One year's high-dose treatment with over-the-counter painkillers such as ibuprofen and diclofenac, used by hundreds of thousands of arthritis sufferers in the UK, leads to three avoidable heart-attacks and one fatal heart-attack for every 1,000 users, researchers said.
The group of drugs, known as non-steroidal anti-inflammatory drugs (NSAIDs), have also been linked with gastrointestinal conditions such as stomach ulcers.
A new generation of NSAID painkillers known as coxibs had been introduced, which carried a lesser risk of stomach pains, but they were widely linked to an increase in heart attacks, leading to widespread public concern and the withdrawal of the popular drug Vioxx from shelves in 2004.

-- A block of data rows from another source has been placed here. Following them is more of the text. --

Definition vocab_example_after : json :=
  Eval vm_compute in
    match deduplicate_user example_clock vocab_example_user 0 with
    | Ok (m, _) => m
    | Raise _ => JNull
    end.

(** ** Stores in the shape the app writes *)

Definition falsy_field (v : json) (k : string) : bool :=
  match py_get v k with
  | Ok x => negb (truthy x)
  | Raise _ => true
  end.

(** A history entry with no ["ai"], ["reply"] or ["lang"] value. *)
Definition plain_turn (turn : json) : bool :=
  falsy_field turn "ai" && falsy_field turn "reply" && falsy_field turn "lang".

(** A vocabulary entry whose level is not read as 0. *)
Definition nonzero_level (it : json) : bool :=
  match vocab_fields_of it with
  | Ok f => negb (vf_level f =? 0)
  | Raise _ => true
  end.

Definition elements (v : json) : list json :=
  match py_iter v with
  | Ok l => l
  | Raise _ => []
  end.

Definition field_or (v : json) (k : string) (dflt : json) : json :=
  match py_get_default v k dflt with
  | Ok x => x
  | Raise _ => dflt
  end.

Definition dict_items (v : json) : list (string * json) :=
  match v with
  | JDict d => d
  | _ => []
  end.

(** A user record whose history entries are plain and whose vocabulary
    levels are not 0: the records the app itself writes are of this kind. *)
Definition plain_user (mem : json) : bool :=
  forallb plain_turn (elements (field_or mem "conversation_history" (JList [])))
  && forallb (fun kv => forallb nonzero_level (elements (snd kv)))
       (dict_items (field_or mem "custom_vocab" (JDict []))).

Definition plain_store (data : json) : bool :=
  forallb (fun kv => plain_user (snd kv))
    (dict_items (field_or data "users" (JDict []))).

(** The lists the two loops produce, given the keys seen before them. *)
Definition stripped_fields (f : vocab_fields) : Prop :=
  strip (vf_native f) = vf_native f
  /\ strip (vf_target f) = vf_target f
  /\ strip (vf_topic f) = vf_topic f.

Fixpoint canonical_vocab (seen : list vocab_key) (news : list json) : Prop :=
  match news with
  | [] => True
  | e :: rest =>
      exists f lu,
        e = vocab_entry f lu
        /\ stripped_fields f
        /\ vf_level f <> 0
        /\ truthy lu = true
        /\ key_in vocab_key_eqb (key_of_fields f) seen = false
        /\ canonical_vocab (key_of_fields f :: seen) rest
  end.

Fixpoint canonical_history (l : json) (seen : list history_key) (news : list json) : Prop :=
  match news with
  | [] => True
  | e :: rest =>
      exists w p u g s,
        e = history_entry w p u g s
        /\ truthy w = true
        /\ py_or p (JStr "") = p
        /\ py_or g (JStr "") = g
        /\ strip u = u
        /\ py_hashable l = Ok tt
        /\ key_in history_key_eqb (normalize u, "", l) seen = false
        /\ canonical_history l ((normalize u, "", l) :: seen) rest
  end.

(** A store of the app's own making, and its deduplication. *)
Definition plain_example_store : json :=
  JDict [ ("users", JDict [ ("ana", vocab_example_user);
                            ("ben", user_with [JInt 1; JInt 0] 2) ]) ].

Definition plain_example_after : json :=
  Eval vm_compute in
    match deduplicate_global example_clock plain_example_store 0 with
    | Ok (data, _) => data
    | Raise _ => JNull
    end.

(** A store with two history entries of an older shape: the same answer,
    two different ["ai"] values. *)
Definition legacy_store : json :=
  JDict [ ("users",
           JDict [ ("ana",
                    JDict [ ("lang", JStr "es");
                            ("conversation_history",
                             JList [ JDict [ ("your", JStr "hola"); ("ai", JStr "hi") ];
                                     JDict [ ("your", JStr "hola"); ("ai", JStr "hello") ] ]);
                            ("stats", JDict []) ]) ]) ].

(** A store whose only user has 21 marks in the recent window. *)
Definition long_recent_store : json :=
  JDict [ ("users", JDict [ ("ana", user_with (repeat (JInt 1) 21) 3) ]) ].

(** The length of the history and of the recent window of a user. *)
Definition history_length (data : json) (uname : string) : result nat :=
  users <- py_getitem data "users" ;;
  u <- py_getitem users uname ;;
  h <- py_getitem u "conversation_history" ;;
  py_len h.

Definition recent_length (data : json) (uname : string) : result nat :=
  users <- py_getitem data "users" ;;
  u <- py_getitem users uname ;;
  r <- recent_of u ;;
  py_len r.

(** A store and an uploaded document that share the user ["ana"]. *)
Definition merge_example_store : json :=
  JDict [ ("users",
           JDict [ ("ana",
                    JDict [ ("name", JStr "Ana"); ("lang", JStr "es"); ("level", JInt 2);
                            ("stats", JDict [("correct", JInt 4); ("wrong", JInt 1);
                                             ("recent", JList [JInt 1])]);
                            ("custom_vocab", JDict [("es", JList [seed_hola])]);
                            ("conversation_history",
                             JList [history_entry (JStr "t0") (JStr "hello") "hola"
                                      (JStr "hola") (JFloat 1)]) ]) ]) ].

Definition merge_example_upload : json :=
  JDict [ ("users",
           JDict [ ("ana",
                    JDict [ ("level", JInt 5);
                            ("custom_vocab", JDict [("es", JList [seed_hola]);
                                                    ("fr", JList [seed_hola])]);
                            ("conversation_history",
                             JList [history_entry (JStr "t0") (JStr "hello") "hola"
                                      (JStr "hola") (JFloat 1)]) ]);
                   ("ben", user_with [] 1) ]) ].

Definition merge_example_after : json :=
  Eval vm_compute in
    match merge merge_example_store merge_example_upload with
    | Ok data => data
    | Raise _ => JNull
    end.

(** A block of the matcher lies within the rows [alo..ahi) of [a]. *)
Definition block_in_rows (alo ahi : nat) (best : nat * nat * nat) : Prop :=
  let '(i, _, k) := best in (alo <= i /\ i + k <= ahi)%nat.

(** The two thresholds of the level rule, on exact fractions: [s] good
    marks out of [n]. *)
Definition thresholds_exact (s n : nat) : bool :=
  let rate := (float_of_Z (Z.of_nat s) / float_of_Z (Z.of_nat n))%float in
  Bool.eqb (PrimFloat.leb 0.8 rate) (4 * Z.of_nat n <=? 5 * Z.of_nat s)
  && Bool.eqb (PrimFloat.leb rate 0.5) (2 * Z.of_nat s <=? Z.of_nat n).

(** A store with two vocabulary entries of the same phrase whose levels
    are read as 0 and as 1. *)
Definition level_zero_store : json :=
  JDict [ ("users",
           JDict [ ("ana",
                    JDict [ ("lang", JStr "es");
                            ("custom_vocab",
                             JDict [ ("es",
                                      JList [ JDict [ ("native", JStr "hello");
                                                      ("target", JStr "hola");
                                                      ("level", JStr "0") ];
                                              JDict [ ("native", JStr "hello");
                                                      ("target", JStr "hola");
                                                      ("level", JInt 1) ] ]) ]);
                            ("stats", JDict []) ]) ]) ].

Definition vocab_length (data : json) (uname lang : string) : result nat :=
  users <- py_getitem data "users" ;;
  u <- py_getitem users uname ;;
  cv <- py_getitem u "custom_vocab" ;;
  vl <- py_getitem cv lang ;;
  py_len vl.
(** *** The unit files *)

Lemma units_world_trace self ds dt ws wt w :
  trace (units_world self ds dt ws wt w)
  = trace w ++ units_calls self ds dt ws wt.
Proof.
  unfold units_world, units_calls. cbn [trace called set_trace written
    set_files enabled_now set_active set_wants set_dirs].
  by rewrite <- !app_assoc.
Qed.

Lemma units_world_wants self ds dt ws wt w :
  wants (units_world self ds dt ws wt w) = add_entry dupcheck_timer (wants w).
Proof. reflexivity. Qed.

Lemma units_world_active self ds dt ws wt w :
  active (units_world self ds dt ws wt w)
  = add_entry dupcheck_timer (active w).
Proof. reflexivity. Qed.


Lemma written_files_other p data w q :
  q <> p -> files (written p data w) !! q = files w !! q.
Proof. intros H. unfold written. simpl. by rewrite lookup_insert_ne. Qed.

Lemma files_called c w : files (called c w) = files w.
Proof. reflexivity. Qed.

Lemma files_enabled_now u w : files (enabled_now u w) = files w.
Proof. reflexivity. Qed.

Lemma files_set_dirs f w : files (set_dirs f w) = files w.
Proof. reflexivity. Qed.

Lemma under_units_ne q p :
  under_units q = false -> under_units p = true -> q <> p.
Proof. congruence. Qed.

Lemma under_units_etc :
  under_units etc_dupcheck_service = true
  /\ under_units etc_dupcheck_timer = true
  /\ under_units etc_worker_service = true
  /\ under_units etc_worker_timer = true.
Proof. repeat split; vm_compute; reflexivity. Qed.

Lemma units_world_files_other self ds dt ws wt w q :
  under_units q = false ->
  files (units_world self ds dt ws wt w) !! q = files w !! q.
Proof.
  intros Hq. destruct under_units_etc as (H1 & H2 & H3 & H4).
  unfold units_world. cbv zeta.
  repeat first
    [ rewrite files_called
    | rewrite files_enabled_now
    | rewrite files_set_dirs
    | rewrite written_files_other
        by (apply (under_units_ne _ _ Hq); assumption) ].
  reflexivity.
Qed.

Lemma read_text_ok_inv host p w s w' :
  Sys.read_text host p w = (Ok s, w') ->
  fault host (trace w) (ReadText p) = None
  /\ w' = called (ReadText p) w
  /\ exists f, files w !! p = Some f /\ s = content f.
Proof.
  intros [Hf H]%call_with_ok_inv. split; [done|].
  simpl in H. destruct (files w !! p) as [f|]; [|done].
  injection H as <- <-. split; [done|]. by exists f.
Qed.

Lemma mkdir_p_ok_inv host p w r w' :
  Sys.mkdir_p host p w = (Ok r, w') ->
  fault host (trace w) (MkdirP p) = None
  /\ files w !! p = None
  /\ w' = set_dirs (fun d => {[p]} ∪ d) (called (MkdirP p) w).
Proof.
  intros [Hf H]%call_with_ok_inv. split; [done|].
  simpl in H. destruct (files w !! p) as [f|]; [done|].
  by injection H as <-.
Qed.
Lemma csv_row_free_of_newline (p : Prediction.t) :
  all_chars (fun c => negb (Ascii.eqb c newline_char)) (csv_row p) = true.
Proof.
  unfold csv_row. rewrite !all_chars_app.
  rewrite (field_text_free newline_char _ (or_intror eq_refl)
             (field_text_timestamp _)).
  rewrite (field_text_free newline_char _ (or_intror eq_refl)
             (field_text_Color _)).
  rewrite !(field_text_free newline_char _ (or_intror eq_refl)
              (field_text_Number_toString _)).
  reflexivity.
Qed.

(** The lines and the fields of the CSV text.  The text [predictionsToCSV]
    returns splits at line breaks into the header
    [timestamp,color,confidence,price] followed by one row per record, in
    order; each row splits at commas into exactly four fields: the
    timestamp, the colour, and the confidence and the price as
    [Number::toString] writes them. *)
Theorem predictionsToCSV_rows (predictions : list Prediction.t) :
  split_on newline_char (predictionsToCSV predictions)
  = csv_headers :: map csv_row predictions
  /\ Forall (fun p =>
       split_on comma (csv_row p)
       = [ timestamp_toString (Prediction.timestamp p);
           Color_toString (Prediction.color p);
           JS.Number_toString (Prediction.confidence p);
           JS.Number_toString (Prediction.price p) ])
       predictions.
Proof.
  split.
  - unfold predictionsToCSV. apply (split_on_concat newline_char).
    constructor; [reflexivity|].
    apply Forall_forall. intros row Hrow. apply in_map_iff in Hrow.
    destruct Hrow as (p & <- & _). apply csv_row_free_of_newline.
  - apply Forall_forall. intros p _.
    rewrite csv_row_fields. apply (split_on_concat comma).
    eapply Forall_impl; [|apply csv_fields_text].
    intros s Hs. apply (field_text_free comma); [now left | exact Hs].
Qed.

(** A batch the generator makes.  Two hourly predictions generated from the
    mock window with every draw equal to 0.5 both have price 47; the price
    field of their rows is the text 47, which does not have 2 decimal
    places. *)
Lemma predictionsToCSV_price_not_two_decimals :
  exists predictions,
    option_map fst
      (generatePredictions (fun _ => 0.5%float) sampleTimestamps mockData
         "hours" 2 0%nat) = Some predictions
    /\ predictionsToCSV predictions
       = "timestamp,color,confidence,price" ++ newline
         ++ "1762066800,red,0.75,47" ++ newline
         ++ "1762070400,red,0.75,47"
    /\ map (fun p => nth 3 (split_on comma (csv_row p)) "") predictions
       = ["47"; "47"]
    /\ two_decimals "47" = false.
Proof.
  eexists. split; [vm_compute; reflexivity|].
  repeat split; vm_compute; reflexivity.
Qed.

(* ================================================================== *)
(** ** The fallback of the price projector *)
(* ================================================================== *)

(** C7, as the code has it.  On an empty candle sequence, for every interval
    token and all draws in [0, 1), [generatePricePrediction] does not throw
    and returns, after three draws, a record with price in the closed
    interval [45, 55], confidence at least 0.5 and below 0.8, the text
    "No historical data - random prediction" and no indicators. *)
Theorem generatePricePrediction_fallback (random : nat -> float)
  (interval : string) (s : nat) :
  unit_draws random ->
  exists p,
    generatePricePrediction random [] interval s = Some (p, (s + 3)%nat)
    /\ within 45 55 (PricePrediction.price p) = true
    /\ (0.5 <=? PricePrediction.confidence p)%float = true
    /\ (PricePrediction.confidence p <? 0.8)%float = true
    /\ PricePrediction.analysis p = "No historical data - random prediction"
    /\ PricePrediction.indicators p = None.
Proof.
  intros Hdraws.
  destruct (Hdraws (S s)) as [Hc0 Hc1]. destruct (Hdraws (S (S s))) as [Hp0 Hp1].
  destruct (fallback_price_bounds _ Hp0 Hp1) as [Hlo Hhi].
  destruct (fallback_confidence_bounds _ Hc0 Hc1) as [Hclo Hchi].
  eexists. split.
  - unfold generatePricePrediction, bind, ret, Math_random. cbn [List.length Nat.eqb].
    do 2 f_equal. lia.
  - cbn [PricePrediction.price PricePrediction.confidence
         PricePrediction.analysis PricePrediction.indicators].
    unfold within. rewrite Hlo, Hhi, Hclo, Hchi. repeat split.
Qed.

Now, however, the study's authors believe that high-dose treatments with older NSAIDs – like daily 150mg prescriptions of diclofenac or 2,400mg prescriptions of ibuprofen – could be as big a risk factor for heart attacks as Vioxx. All NSAIDs, the authors said, double the risk of heart-failure and produce a two- to four-times increased risk of gastrointestinal complications.
"We had huge public concern about Vioxx at a time when it wasn't clear that other drugs that had been on the market for years have similar risks," said the report's main author, Professor Colin Baigent from the University of Oxford's Clinical Trial Service Unit and Epidemiological Unit.
The study, published in The Lancet medical journal today, could lead to a review of the prescriptions offered by the NHS, particularly to patients with pre-existing heart problems. One painkiller, naproxen, did not significantly increase the risk of heart attack and could now be favoured over more common drugs.
Professor Baigent said that the study would give GPs and patients greater clarity over the risks involved in long-term painkiller use.
"Patients that are taking high doses may want to speak to their GP or rheumatologist," he said.
Many of the seven million people in the UK that suffer from osteoarthritis, and the 400,000 who suffer from rheumatoid arthritis, take high doses of ibuprofen, diclofenac or other NSAIDs, with many reliant upon the pain relief to go about their daily lives.
GPs welcomed the study, but said it was important to keep the findings "in context".
"Pain blights the daily lives of millions of people and treatments such as ibuprofen can vastly improve the quality of their lives, if used properly," said the chair of the Royal College of General Practitioners, Clare Gerada.
"We welcome this study as an opportunity to raise awareness about appropriate usage of painkillers."
The study, which analysed 639 random drug trials and gathered data on more than 350,000 patients, found for every 1,000 arthritis sufferers, the rate of people suffering a "major vascular event" such as heart attack, stroke or death increased from 8 per 1,000 to 11 per 1,000 with long-term, high-dose use of common NSAIDs.
The report's authors said that although information on risk factors for short-term users was limited, it was highly likely that their risk factor for all side effects would be significantly reduced.
Professor Simon Maxwell, of the British Pharmacological Society, said that the study's most interesting finding was that a less commonly used NSAID, naproxen, carried no increased risk of heart attack.
"This might lead to a review by some NHS organisations, who currently advocate the use of diclofenac and ibuprofen," he said.
Popular pills: The pros and cons
Aspirin – an antiplatelet drug used to reduce the risk of blood clots, aspirin is commonly used to reduce the risk of heart attacks. However, it can cause irritation of the stomach, indigestion and nausea and in rarer cases vomiting or bleeding in the stomach.
Diet pills – More than 120 different anti-obesity medications have been clinically tested and only one, orlistat, has been proven to be safe and effective. NHS guidance says that side effects can include headaches, stomach pain, colds and sore throats.
Statins – statins help cut people's cholesterol by reducing the level of low-density lipoprotein cholesterol produced in the liver. Some of their side-effects include nose bleeds, headaches and muscle and joint pain. Some patients also report problems with the digestive system such as constipation.
Co-codamol – a common painkiller that contains paracetamol and codeine, co-codamol is used to combat severe pain. The NHS says co-codamol's side effects can include drowsiness, fainting and a feeling of confusion. It can also increase the effects of alcohol.